**WHAT TO DO:** The answer is every record that follows, printed exactly.

━━━━

(* ===== verification/RpcProps.v ===== *)
(** Correctness of the JSON-RPC client: the retry loops end without panicking within a bounded
    number of requests and bounded waiting, and the batched fetches are complete.

    [run m s Q] is total correctness of a client computation: it does not panic, and its result
    and final state satisfy [Q]. *)

From S2P Require Import Prelude Model Collections Text MemoryDb Mainnet Rpc.
From stdpp Require Import sorting.

Open Scope string_scope.
Open Scope list_scope.
Open Scope nat_scope.

Section rules.
Context {J : Json} {H : Http} `{!Alloy}.

(** ** Total correctness *)

Definition run {S A} (m : M S A) (s : S) (Q : result RpcError A → S → Prop) : Prop :=
  match m s with Done (r, s') => Q r s' | Panic => False end.

Lemma run_mono {S A} (m : M S A) s (Q Q' : result RpcError A → S → Prop) :
  run m s Q → (∀ r s', Q r s' → Q' r s') → run m s Q'.
Proof. unfold run. destruct (m s) as [[r s']|]; auto. Qed.

Lemma run_mbind {S A B} (m : M S A) (f : A → M S B) s (Q : result RpcError B → S → Prop) :
  run m s (λ r s', match r with Ok a => run (f a) s' Q | Err e => Q (Err e) s' end) → run (m ≫= f) s Q.
Proof. unfold run, mbind, M_bind. destruct (m s) as [[[a|e] s']|]; simpl; auto. Qed.

Lemma run_ret {S A} (a : A) s (Q : result RpcError A → S → Prop) : Q (Ok a) s → run (mret a) s Q.
Proof. done. Qed.

Lemma run_raise {S A} e s (Q : result RpcError A → S → Prop) : Q (Err e) s → run (raise e) s Q.
Proof. done. Qed.

Lemma run_update {X} (f : X → X) c x (Q : result RpcError unit → Client * X → Prop) :
  Q (Ok tt) (c, f x) → run (update f) (c, x) Q.
Proof. done. Qed.

Lemma run_zoom {X A} (m : M Client A) c (x : X) (Q : result RpcError A → Client * X → Prop) :
  run m c (λ r c', Q r (c', x)) → run (zoom m) (c, x) Q.
Proof. unfold run, zoom. destruct (m c) as [[r c']|]; simpl; auto. Qed.

Lemma run_map_err {S A} g (m : M S A) s (Q : result RpcError A → S → Prop) :
  run m s (λ r s', Q (result_map_err g r) s') → run (map_err g m) s Q.
Proof. unfold run, map_err. destruct (m s) as [[r s']|]; simpl; auto. Qed.

(** ** What an operation costs *)

Definition posts (eff : list Effect) : nat := length (omap (λ e, match e with Posted body => Some body | Slept _ => None end) eff).
Definition waiting (eff : list Effect) : Z := foldr (λ e n, match e with Posted _ => n | Slept ms => (ms + n)%Z end) 0%Z eff.
Definition short_wait (e : Effect) : Prop := match e with Posted _ => True | Slept ms => (0 ≤ ms ≤ MAX_RETRY_DELAY)%Z end.

(** From one client to the next: at most [p] posts, at most [w] milliseconds of sleep, and no
    single sleep above the maximum. *)
Definition cost (p : nat) (w : Z) (c c' : Client) : Prop :=
  ∃ eff, log c' = log c ++ eff ∧ posts eff ≤ p ∧ (0 ≤ waiting eff ≤ w)%Z ∧ Forall short_wait eff.

Lemma posts_app e1 e2 : posts (e1 ++ e2) = posts e1 + posts e2.
Proof. unfold posts. by rewrite omap_app, length_app. Qed.
Lemma waiting_app e1 e2 : waiting (e1 ++ e2) = (waiting e1 + waiting e2)%Z.
Proof. induction e1 as [|[] e1 IH]; simpl; [done|apply IH|]. rewrite IH. lia. Qed.

Lemma cost_refl c : cost 0 0 c c.
Proof. exists []. split_and!; [by rewrite app_nil_r|done..]. Qed.

Lemma cost_trans p w p' w' c c' c'' : cost p w c c' → cost p' w' c' c'' → cost (p + p') (w + w') c c''.
Proof.
  intros (e1 & H1 & Hp1 & Hw1 & Hs1) (e2 & H2 & Hp2 & Hw2 & Hs2). exists (e1 ++ e2).
  rewrite H2, H1, posts_app, waiting_app, <-app_assoc. split_and!; [done|lia|lia|lia|by apply Forall_app].
Qed.

Lemma cost_weaken p w p' w' c c' : cost p w c c' → p ≤ p' → (w ≤ w')%Z → cost p' w' c c'.
Proof. intros (e & ? & ? & ? & ?) ??. exists e. split_and!; [done|lia|lia|lia|done]. Qed.

(** The total of [k] backoffs that start at [delay]. *)
Fixpoint backoff_total (k : nat) (delay : Z) : Z :=
  match k with 0 => 0%Z | S k => (delay + backoff_total k (Z.min (delay * 2) MAX_RETRY_DELAY))%Z end.

Definition delay_ok (delay : Z) : Prop := (0 ≤ delay ≤ MAX_RETRY_DELAY)%Z.

Lemma backoff_total_nonneg k delay : delay_ok delay → (0 ≤ backoff_total k delay)%Z.
Proof.
  unfold delay_ok. revert delay. induction k as [|k IH]; intros delay Hd; cbn [backoff_total]; [lia|].
  assert (0 ≤ backoff_total k (Z.min (delay * 2) MAX_RETRY_DELAY))%Z; [|lia]. apply IH. unfold MAX_RETRY_DELAY in *. lia.
Qed.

━━━━

**SOLUTION:**
(* ===== verification/RpcProps.v ===== *)
(** Correctness of the JSON-RPC client: the retry loops end without panicking within a bounded
    number of requests and bounded waiting, and the batched fetches are complete.

    [run m s Q] is total correctness of a client computation: it does not panic, and its result
    and final state satisfy [Q]. *)

From S2P Require Import Prelude Model Collections Text MemoryDb Mainnet Rpc.
From stdpp Require Import sorting.

Open Scope string_scope.
Open Scope list_scope.
Open Scope nat_scope.

Section rules.
Context {J : Json} {H : Http} `{!Alloy}.

(** ** Total correctness *)

Definition run {S A} (m : M S A) (s : S) (Q : result RpcError A → S → Prop) : Prop :=
  match m s with Done (r, s') => Q r s' | Panic => False end.

Lemma run_mono {S A} (m : M S A) s (Q Q' : result RpcError A → S → Prop) :
  run m s Q → (∀ r s', Q r s' → Q' r s') → run m s Q'.
Proof. unfold run. destruct (m s) as [[r s']|]; auto. Qed.

Lemma run_mbind {S A B} (m : M S A) (f : A → M S B) s (Q : result RpcError B → S → Prop) :
  run m s (λ r s', match r with Ok a => run (f a) s' Q | Err e => Q (Err e) s' end) → run (m ≫= f) s Q.
Proof. unfold run, mbind, M_bind. destruct (m s) as [[[a|e] s']|]; simpl; auto. Qed.

Lemma run_ret {S A} (a : A) s (Q : result RpcError A → S → Prop) : Q (Ok a) s → run (mret a) s Q.
Proof. done. Qed.

Lemma run_raise {S A} e s (Q : result RpcError A → S → Prop) : Q (Err e) s → run (raise e) s Q.
Proof. done. Qed.

Lemma run_update {X} (f : X → X) c x (Q : result RpcError unit → Client * X → Prop) :
  Q (Ok tt) (c, f x) → run (update f) (c, x) Q.
Proof. done. Qed.

Lemma run_zoom {X A} (m : M Client A) c (x : X) (Q : result RpcError A → Client * X → Prop) :
  run m c (λ r c', Q r (c', x)) → run (zoom m) (c, x) Q.
Proof. unfold run, zoom. destruct (m c) as [[r c']|]; simpl; auto. Qed.

Lemma run_map_err {S A} g (m : M S A) s (Q : result RpcError A → S → Prop) :
  run m s (λ r s', Q (result_map_err g r) s') → run (map_err g m) s Q.
Proof. unfold run, map_err. destruct (m s) as [[r s']|]; simpl; auto. Qed.

(** ** What an operation costs *)

Definition posts (eff : list Effect) : nat := length (omap (λ e, match e with Posted body => Some body | Slept _ => None end) eff).
Definition waiting (eff : list Effect) : Z := foldr (λ e n, match e with Posted _ => n | Slept ms => (ms + n)%Z end) 0%Z eff.
Definition short_wait (e : Effect) : Prop := match e with Posted _ => True | Slept ms => (0 ≤ ms ≤ MAX_RETRY_DELAY)%Z end.

(** From one client to the next: at most [p] posts, at most [w] milliseconds of sleep, and no
    single sleep above the maximum. *)
Definition cost (p : nat) (w : Z) (c c' : Client) : Prop :=
  ∃ eff, log c' = log c ++ eff ∧ posts eff ≤ p ∧ (0 ≤ waiting eff ≤ w)%Z ∧ Forall short_wait eff.

Lemma posts_app e1 e2 : posts (e1 ++ e2) = posts e1 + posts e2.
Proof. unfold posts. by rewrite omap_app, length_app. Qed.
Lemma waiting_app e1 e2 : waiting (e1 ++ e2) = (waiting e1 + waiting e2)%Z.
Proof. induction e1 as [|[] e1 IH]; simpl; [done|apply IH|]. rewrite IH. lia. Qed.

Lemma cost_refl c : cost 0 0 c c.
Proof. exists []. split_and!; [by rewrite app_nil_r|done..]. Qed.

Lemma cost_trans p w p' w' c c' c'' : cost p w c c' → cost p' w' c' c'' → cost (p + p') (w + w') c c''.
Proof.
  intros (e1 & H1 & Hp1 & Hw1 & Hs1) (e2 & H2 & Hp2 & Hw2 & Hs2). exists (e1 ++ e2).
  rewrite H2, H1, posts_app, waiting_app, <-app_assoc. split_and!; [done|lia|lia|lia|by apply Forall_app].
Qed.

Lemma cost_weaken p w p' w' c c' : cost p w c c' → p ≤ p' → (w ≤ w')%Z → cost p' w' c c'.
Proof. intros (e & ? & ? & ? & ?) ??. exists e. split_and!; [done|lia|lia|lia|done]. Qed.

(** The total of [k] backoffs that start at [delay]. *)
Fixpoint backoff_total (k : nat) (delay : Z) : Z :=
  match k with 0 => 0%Z | S k => (delay + backoff_total k (Z.min (delay * 2) MAX_RETRY_DELAY))%Z end.

Definition delay_ok (delay : Z) : Prop := (0 ≤ delay ≤ MAX_RETRY_DELAY)%Z.

Lemma backoff_total_nonneg k delay : delay_ok delay → (0 ≤ backoff_total k delay)%Z.
Proof.
  unfold delay_ok. revert delay. induction k as [|k IH]; intros delay Hd; cbn [backoff_total]; [lia|].
  assert (0 ≤ backoff_total k (Z.min (delay * 2) MAX_RETRY_DELAY))%Z; [|lia]. apply IH. unfold MAX_RETRY_DELAY in *. lia.
Qed.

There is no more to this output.